(Beginning of Records supplied)

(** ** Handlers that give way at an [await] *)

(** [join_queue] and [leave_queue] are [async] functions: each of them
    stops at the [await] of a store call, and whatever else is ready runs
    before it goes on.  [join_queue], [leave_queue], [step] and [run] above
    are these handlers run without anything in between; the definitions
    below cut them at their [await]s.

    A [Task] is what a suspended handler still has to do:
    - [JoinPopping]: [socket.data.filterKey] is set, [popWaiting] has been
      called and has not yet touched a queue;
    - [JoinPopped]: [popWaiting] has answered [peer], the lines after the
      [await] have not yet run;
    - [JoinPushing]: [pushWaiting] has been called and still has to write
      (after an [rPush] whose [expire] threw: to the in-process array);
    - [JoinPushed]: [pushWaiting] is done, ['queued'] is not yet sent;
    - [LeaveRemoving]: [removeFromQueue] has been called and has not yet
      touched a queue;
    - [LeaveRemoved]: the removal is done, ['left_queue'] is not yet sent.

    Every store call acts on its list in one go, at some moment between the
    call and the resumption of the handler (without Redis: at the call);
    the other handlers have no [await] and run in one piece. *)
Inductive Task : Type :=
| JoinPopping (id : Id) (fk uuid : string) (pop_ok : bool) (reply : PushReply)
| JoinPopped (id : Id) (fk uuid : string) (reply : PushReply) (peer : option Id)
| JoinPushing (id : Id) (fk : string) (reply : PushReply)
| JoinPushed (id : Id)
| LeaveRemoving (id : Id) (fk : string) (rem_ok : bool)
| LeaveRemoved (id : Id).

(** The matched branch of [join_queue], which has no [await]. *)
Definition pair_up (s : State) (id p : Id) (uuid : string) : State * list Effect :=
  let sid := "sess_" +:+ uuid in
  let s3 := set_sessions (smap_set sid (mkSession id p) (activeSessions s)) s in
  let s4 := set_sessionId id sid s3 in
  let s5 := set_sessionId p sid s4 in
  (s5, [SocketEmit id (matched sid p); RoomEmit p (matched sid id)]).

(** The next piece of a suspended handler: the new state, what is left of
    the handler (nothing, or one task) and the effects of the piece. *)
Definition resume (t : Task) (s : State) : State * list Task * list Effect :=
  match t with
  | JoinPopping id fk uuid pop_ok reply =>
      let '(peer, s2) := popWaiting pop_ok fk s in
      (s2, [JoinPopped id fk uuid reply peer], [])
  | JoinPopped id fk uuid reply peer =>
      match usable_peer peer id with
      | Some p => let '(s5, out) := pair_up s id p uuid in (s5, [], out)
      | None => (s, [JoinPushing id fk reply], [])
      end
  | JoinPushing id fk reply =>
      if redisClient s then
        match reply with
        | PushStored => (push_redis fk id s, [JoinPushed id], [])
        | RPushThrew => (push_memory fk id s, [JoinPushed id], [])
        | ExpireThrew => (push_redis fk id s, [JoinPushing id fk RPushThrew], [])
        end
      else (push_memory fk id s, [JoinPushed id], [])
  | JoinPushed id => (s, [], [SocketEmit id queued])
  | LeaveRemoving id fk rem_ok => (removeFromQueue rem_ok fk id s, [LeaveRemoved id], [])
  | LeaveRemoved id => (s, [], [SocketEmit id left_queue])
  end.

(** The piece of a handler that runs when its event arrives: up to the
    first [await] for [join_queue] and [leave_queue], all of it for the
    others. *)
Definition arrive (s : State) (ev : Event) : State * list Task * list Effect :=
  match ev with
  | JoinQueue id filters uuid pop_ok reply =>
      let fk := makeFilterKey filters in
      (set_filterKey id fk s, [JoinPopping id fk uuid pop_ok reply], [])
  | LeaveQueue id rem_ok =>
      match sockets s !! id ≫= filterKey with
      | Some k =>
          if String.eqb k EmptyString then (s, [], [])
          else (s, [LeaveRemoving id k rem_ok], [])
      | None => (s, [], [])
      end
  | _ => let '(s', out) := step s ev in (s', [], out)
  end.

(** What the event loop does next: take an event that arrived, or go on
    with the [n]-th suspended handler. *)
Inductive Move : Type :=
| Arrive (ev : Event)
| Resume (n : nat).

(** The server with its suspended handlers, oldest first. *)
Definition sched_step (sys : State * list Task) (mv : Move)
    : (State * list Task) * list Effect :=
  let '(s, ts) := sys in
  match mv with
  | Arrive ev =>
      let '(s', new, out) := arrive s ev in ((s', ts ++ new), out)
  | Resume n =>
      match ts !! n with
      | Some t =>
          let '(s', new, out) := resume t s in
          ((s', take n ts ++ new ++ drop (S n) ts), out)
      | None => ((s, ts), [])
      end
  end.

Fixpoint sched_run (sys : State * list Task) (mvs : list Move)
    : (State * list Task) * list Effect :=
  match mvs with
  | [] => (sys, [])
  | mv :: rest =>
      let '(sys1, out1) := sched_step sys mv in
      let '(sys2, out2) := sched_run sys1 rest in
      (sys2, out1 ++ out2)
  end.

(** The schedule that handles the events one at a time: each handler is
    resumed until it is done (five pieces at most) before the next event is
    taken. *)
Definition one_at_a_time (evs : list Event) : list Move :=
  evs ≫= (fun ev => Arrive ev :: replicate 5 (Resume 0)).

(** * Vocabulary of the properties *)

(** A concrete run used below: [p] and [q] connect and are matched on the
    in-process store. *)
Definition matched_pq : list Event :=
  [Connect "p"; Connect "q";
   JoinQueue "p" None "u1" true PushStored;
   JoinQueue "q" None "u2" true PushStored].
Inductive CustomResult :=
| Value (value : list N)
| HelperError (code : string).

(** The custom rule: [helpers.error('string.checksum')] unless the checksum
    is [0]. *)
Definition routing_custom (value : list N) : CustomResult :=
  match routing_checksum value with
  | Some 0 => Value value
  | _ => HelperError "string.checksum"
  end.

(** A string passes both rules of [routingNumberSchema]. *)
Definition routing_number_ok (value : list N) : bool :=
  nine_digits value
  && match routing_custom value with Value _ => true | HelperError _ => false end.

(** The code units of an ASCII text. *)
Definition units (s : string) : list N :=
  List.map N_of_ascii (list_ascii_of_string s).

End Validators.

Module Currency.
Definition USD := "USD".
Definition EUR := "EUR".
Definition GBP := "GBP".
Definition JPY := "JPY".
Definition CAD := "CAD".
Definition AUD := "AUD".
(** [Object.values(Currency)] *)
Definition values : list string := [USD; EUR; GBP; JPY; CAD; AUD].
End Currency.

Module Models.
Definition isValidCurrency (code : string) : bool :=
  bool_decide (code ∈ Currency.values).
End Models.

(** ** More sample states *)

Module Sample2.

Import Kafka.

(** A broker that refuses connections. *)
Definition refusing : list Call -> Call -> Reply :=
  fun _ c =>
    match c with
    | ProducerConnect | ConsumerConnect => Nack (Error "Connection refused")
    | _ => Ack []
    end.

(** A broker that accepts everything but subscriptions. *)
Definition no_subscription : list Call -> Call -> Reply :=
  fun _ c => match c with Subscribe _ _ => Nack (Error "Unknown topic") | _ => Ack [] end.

(End of Records supplied)

Work order: Find the word "Inductive" in the records, and report each line that has it.

Result of the task:
Inductive Task : Type :=
Inductive Move : Type :=
Inductive CustomResult :=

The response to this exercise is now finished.